A travers l’exposition Denis Martinez. Un destin algérien, Jack Lang, Claude Lemand et la ville d’Angoulême ont souhaité souligner l’importance et l’originalité de cet artiste, infatigable arpenteur de la terre algérienne.
« Né en 1941, Denis Martinez l’intranquille concentre dans les différents prismes de sa création l’histoire artistique de l’Algérie contemporaine depuis 1962. Une trajectoire artistique unique, un riche vocabulaire formel et un trait inimitable. Promoteur de la polyphonie des arts, par la mobilisation de la musique et de la poésie comme ferments artistiques puissants et féconds, sans oublier ses installations et ses fameuses performances, qui disent sa capacité à passer de l’art moderne et de ses codes à l’art contemporain qui les déconstruit pour échapper à la « représentation ». Et surtout mettre à son crédit son goût, si rare dans le monde de l’art, pour le travail collectif, sa volonté d’être au milieu des siens, dans cette Algérie natale, vitale, de créer pour eux, avec ses amis peintres, poètes, musiciens, pour et avec ces femmes de Kabylie qui participent à ses cortèges.
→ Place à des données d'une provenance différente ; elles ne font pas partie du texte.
(** ** Claims about the worker *)

(** C6.  When the endpoint raises for a row reached by the loop, the
    worker ends with that very exception: the failed row has been handed
    to the endpoint once (no retry), nothing after it is sent, nothing
    more is printed or slept. *)
Theorem client_exception_propagates (ep_name file_name : string) (s0 : state)
    (count : Z) (sleep_time : float) (rows : list string) (s : state)
    (ind : Z) (row : string) (rest : list string) (s1 : state) (e : exn) :
  enters_loop file_name s0 count sleep_time rows s ->
  steps count sleep_time (Running 0 rows s) (Running ind (row :: rest) s1) ->
  client_raises row s1 e ->
  exists before s',
    rows = before ++ row :: rest /\
    invoke_endpoint ep_name file_name s0 = Raised e s' /\
    sent s' = sent s0 ++ map rstrip_nl (before ++ [row]) /\
    slept s' = slept s1 /\ stdout s' = stdout s1.
Proof.
  intros He Hs Hc.
  destruct (steps_running _ _ _ _ Hs _ _ _ _ _ _ eq_refl eq_refl)
    as (before & Hrows & Hsent & _).
  destruct (iteration_client_raise count sleep_time ind row s1 e Hc)
    as (s' & Hi & Hs' & Hsl & Hout).
  exists before, s'. split; [exact Hrows|].
  rewrite (invoke_endpoint_loop _ _ _ _ _ _ _ He).
  unfold bind at 1.
  rewrite (steps_replay _ _ _ _ Hs _ _ _ _ _ _ eq_refl eq_refl).
  simpl. unfold bind at 1. rewrite Hi.
  repeat split; try assumption.
  rewrite Hs', Hsent, map_app, app_assoc. simpl.
  destruct He as (text & header & _ & _ & _ & _ & ->). reflexivity.
Qed.

(** C8, as the code has it.  A file with fewer than 40 data rows makes
    the worker raise [ZeroDivisionError], provided the file is more than a
    header line without its newline and the endpoint answers the first
    row: at [count = 0] the interval division fails before anything is
    sent; otherwise the modulus of the progress line is zero and the
    first turn fails right after its call. *)
Theorem small_file_zero_division (ep_name file_name text header : string)
    (rows : list string) (s0 : state) :
  fs file_name = Some text ->
  lines text = header :: rows ->
  (List.length rows < 40)%nat ->
  (rows = [] -> terminated text = true) ->
  Forall (fun row => answers (rstrip_nl row)) (firstn 1 rows) ->
  exists s',
    invoke_endpoint ep_name file_name s0 = Raised ZeroDivisionError s' /\
    sent s' = sent s0 ++
              (if count_of text =? 0 then [] else firstn 1 (payloads text)) /\
    slept s' = slept s0 /\ stdout s' = stdout s0.
Proof.
  intros Hf Hl Hlen Hhdr HA.
  rewrite (invoke_endpoint_unfold _ _ _ _ _ _ Hf Hl).
  pose proof (count_of_rows _ _ _ Hl) as Hc.
  unfold truediv. destruct (count_of text =? 0) eqn:E.
  - eexists. split; [reflexivity|]. simpl. rewrite app_nil_r. repeat split.
  - apply Z.eqb_neq in E.
    assert (Hrange : 1 <= count_of text <= 39).
    { destruct rows as [|r rest].
      - rewrite (Hhdr eq_refl) in Hc. simpl in Hc. lia.
      - change (List.length (r :: rest)) with (S (List.length rest)) in *.
        destruct (terminated text); lia. }
    destruct rows as [|r rest].
    { rewrite (Hhdr eq_refl) in Hc. simpl in Hc. lia. }
    simpl in HA. inversion HA as [|? ? Ar _]; subst.
    cbn [replay]. unfold bind.
    destruct (iteration_zero_modulus (count_of text)
                (PrimFloat.div (float_of_Z ten_hours_in_sec) (float_of_Z (count_of text)))
                0 r (after_time s0) Ar (progress_modulus_small _ Hrange))
      as (s' & Hi & Hs & Hsl & Hout).
    rewrite Hi. exists s'. split; [reflexivity|].
    unfold payloads, data_rows. rewrite Hl. simpl.
    repeat split; assumption.
Qed.

End Worker.

Arguments Ok {World A} a s.
Arguments Raised {World A} e s.
Arguments mkState {World} world sent slept stdout.
Arguments world {World} s.
Arguments sent {World} s.
Arguments slept {World} s.
Arguments stdout {World} s.
Arguments initial {World} w.
Arguments Running {World} ind remaining s.
Arguments Finished {World} s.
Arguments Failed {World} e s.
Arguments state_of {World} c.

(** ** A concrete world, for running the worker

    The clock counts whole seconds and an endpoint call takes one second;
    the endpoint echoes its payload and rejects the payload [boom]; the
    file system holds one file, [data/infer.csv]. *)

Definition demo_time (w : Z) : float * Z := (float_of_Z w, w).

Definition demo_sleep (secs : float) (w : Z) : Z := w + trunc secs.

Definition demo_client (payload : string) (w : Z) : result string * Z :=
  (if String.eqb payload "boom"
   then Raise (OtherError "ModelError" "rejected")
   else Return payload,
   w + 1).

Definition demo_fs (text : string) (name : string) : option string :=
  if String.eqb name "data/infer.csv" then Some text else None.

Definition run_demo (text : string) : outcome Z unit :=
  invoke_endpoint Z string demo_time demo_sleep demo_client (demo_fs text)
    "endpoint" "data/infer.csv" (initial 0).

Definition line (s : string) : string := String.append s (String nl EmptyString).

Definition unlines (ls : list string) : string :=
  fold_right (fun l acc => String.append (line l) acc) EmptyString ls.

(** A header and two rows, newline-terminated. *)
Definition small_file : string := unlines ["h"; "r1"; "r2"].

(** A header line alone, without its newline. *)
Definition header_only : string := "h".

(** A header and 41 rows, the last one without its newline. *)
Definition unterminated_file : string :=
  String.append (unlines ("h" :: repeat "r" 40)) "r".

(** A header, 40 good rows, a row the endpoint rejects, and one more. *)
Definition rejected_file : string :=
  unlines ("h" :: repeat "r" 40 ++ ["boom"; "late"]).

Definition demo_invoke (text : string) : string -> string -> M Z unit :=
  invoke_endpoint Z string demo_time demo_sleep demo_client (demo_fs text).

Definition good_rows : list string := map line (repeat "r" 40).

Definition rejected_rows : list string := good_rows ++ [line "boom"; line "late"].

(** The interval of [rejected_file] (42 data rows) and the state its
    worker is in when the forty good rows are through. *)
Definition rejected_sleep_time : float :=
  PrimFloat.div (float_of_Z ten_hours_in_sec) (float_of_Z 42).

Definition rejected_state : state Z :=
  final Z (replay Z string demo_time demo_sleep demo_client 42 rejected_sleep_time
             0 good_rows (after_time Z demo_time (initial 0))).

(** C1, at a file of a header and two rows, with an endpoint that answers
    both: the worker hands over the first row and then fails on the
    modulus of the progress line; the second row is never sent. *)
Theorem small_file_stops_after_first_row :
  payloads small_file = ["r1"; "r2"] /\
  run_demo small_file = Raised ZeroDivisionError (mkState 1 ["r1"] [] []).
Proof. split; vm_compute; reflexivity. Qed.

(** C2, at a file of a header and 41 rows whose last line has no newline:
    [count] is 40, the interval is 900 seconds and not 36000/41, and the
    replay is scheduled over 36900 seconds. *)
Theorem unterminated_file_interval :
  List.length (data_rows unterminated_file) = 41%nat /\
  count_of unterminated_file = 40 /\
  truediv ten_hours_in_sec (count_of unterminated_file) = Return 900%float /\
  rbind (truediv ten_hours_in_sec 41) (fun x => Return (PrimFloat.eqb x 900)) =
    Return false /\
  world (final Z (run_demo unterminated_file)) = 36900.
Proof. repeat split; vm_compute; reflexivity. Qed.

(** C8 fails on a header line without its newline: no data row, yet the
    worker returns normally, having sent nothing. *)
Lemma header_only_returns :
  List.length (data_rows header_only) = 0%nat /\
  run_demo header_only = Ok tt (mkState 0 [] [] ["Done!"]).
Proof. split; vm_compute; reflexivity. Qed.


(** The two-row file: the first row goes out, then the modulus fails. *)
Lemma small_file_zero_division_witness :
  exists s',
    demo_invoke small_file "endpoint" "data/infer.csv" (initial 0) =
      Raised ZeroDivisionError s' /\
    sent s' = sent (initial 0) ++
              (if count_of small_file =? 0 then [] else firstn 1 (payloads small_file)) /\
    slept s' = slept (initial 0) /\ stdout s' = stdout (initial 0).
Proof.
  apply (small_file_zero_division Z string demo_time demo_sleep demo_client
           (demo_fs small_file) "endpoint" "data/infer.csv" small_file
           (line "h") [line "r1"; line "r2"] (initial 0)).
  - reflexivity.
  - vm_compute; reflexivity.
  - simpl; lia.
  - discriminate.
  - constructor; [|constructor]. intros w. eexists. reflexivity.
Defined.

(** The endpoint rejects row 41 of [rejected_file]: the worker ends with
    that error and row 42 stays unsent. *)
Lemma client_exception_propagates_witness :
  exists before s',
    rejected_rows = before ++ line "boom" :: [line "late"] /\
    demo_invoke rejected_file "endpoint" "data/infer.csv" (initial 0) =
      Raised (OtherError "ModelError" "rejected") s' /\
    sent s' = sent (initial 0) ++ map rstrip_nl (before ++ [line "boom"]) /\
    slept s' = slept rejected_state /\ stdout s' = stdout rejected_state.
Proof.
  apply (client_exception_propagates Z string demo_time demo_sleep demo_client
           (demo_fs rejected_file) "endpoint" "data/infer.csv" (initial 0)
           42 rejected_sleep_time rejected_rows (after_time Z demo_time (initial 0))
           40 (line "boom") [line "late"] rejected_state
           (OtherError "ModelError" "rejected")).
  - exists rejected_file, (line "h").
    split; [reflexivity|]. split; [vm_compute; reflexivity|].
    split; [vm_compute; reflexivity|]. split; reflexivity.
  - exact (replay_steps_prefix Z string demo_time demo_sleep demo_client
             42 rejected_sleep_time good_rows [line "boom"; line "late"] 0
             (after_time Z demo_time (initial 0)) rejected_state
             ltac:(vm_compute; reflexivity)).
  - vm_compute. reflexivity.
Defined.

(* --------------------------------------------------------------------- *)
(** ** More about the worker: what it sends, prints and sleeps *)
(* --------------------------------------------------------------------- *)

(** The progress modulus is defined and not zero on a range of counts,
    checked count by count. *)
Fixpoint modulus_nonzero_from (fuel : nat) (c : Z) : bool :=
  match fuel with
  | O => true
  | S fuel' =>
      match progress_modulus c with
      | Return m => negb (m =? 0)
      | Raise _ => false
      end && modulus_nonzero_from fuel' (c + 1)
  end.

(** The progress lines of a completed replay of [n] rows: one for each
    multiple of the modulus from 1 to [n], in increasing order. *)
Definition progress_report (count : Z) (n : nat) : list string :=
  match progress_modulus count with
  | Return m =>
      map progress_line (filter (fun k => k mod m =? 0) (map Z.of_nat (seq 1 n)))
  | Raise _ => []
  end.

Lemma modulus_nonzero_from_spec (fuel : nat) :
  forall c0, modulus_nonzero_from fuel c0 = true ->
  forall c, c0 <= c < c0 + Z.of_nat fuel ->
  exists m, progress_modulus c = Return m /\ m <> 0.
Proof.
  induction fuel as [|fuel IH]; intros c0 H c Hc; [lia|].
  cbn [modulus_nonzero_from] in H. apply andb_true_iff in H. destruct H as [H1 H2].
  destruct (Z.eq_dec c c0) as [->|Hne].
  - destruct (progress_modulus c0) as [m|e]; [|discriminate].
    exists m. split; [reflexivity|]. apply negb_true_iff, Z.eqb_neq in H1. exact H1.
  - apply (IH (c0 + 1) H2). lia.
Qed.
La création du groupe Aouchem (Tatouages) en 1967 doit beaucoup à son questionnement sur l’ancrage culturel de l’art, alors qu’il n’avait que 26 ans et déjà professeur à l’Ecole des beaux-arts d’Alger depuis 5 ans ! Et comment ne pas relever le rôle essentiel que Denis Martinez a joué comme passeur et pédagogue auprès de deux générations de jeunes artistes algériens. La riche diversité de leurs approches picturales est pour une large part héritière de ce travail de décloisonnement, de cette recherche de syncrétisme se nourrissant des cultures ancestrales et des savoirs populaires, de remise en question de l’image de l’artiste solitaire. Cette volonté tenace de partage ne l’a pas empêché d’affirmer la singularité de son œuvre. Ce métissage nous dit quelque chose d’indispensable sur l’Algérie contemporaine.
(Anissa Bouayed)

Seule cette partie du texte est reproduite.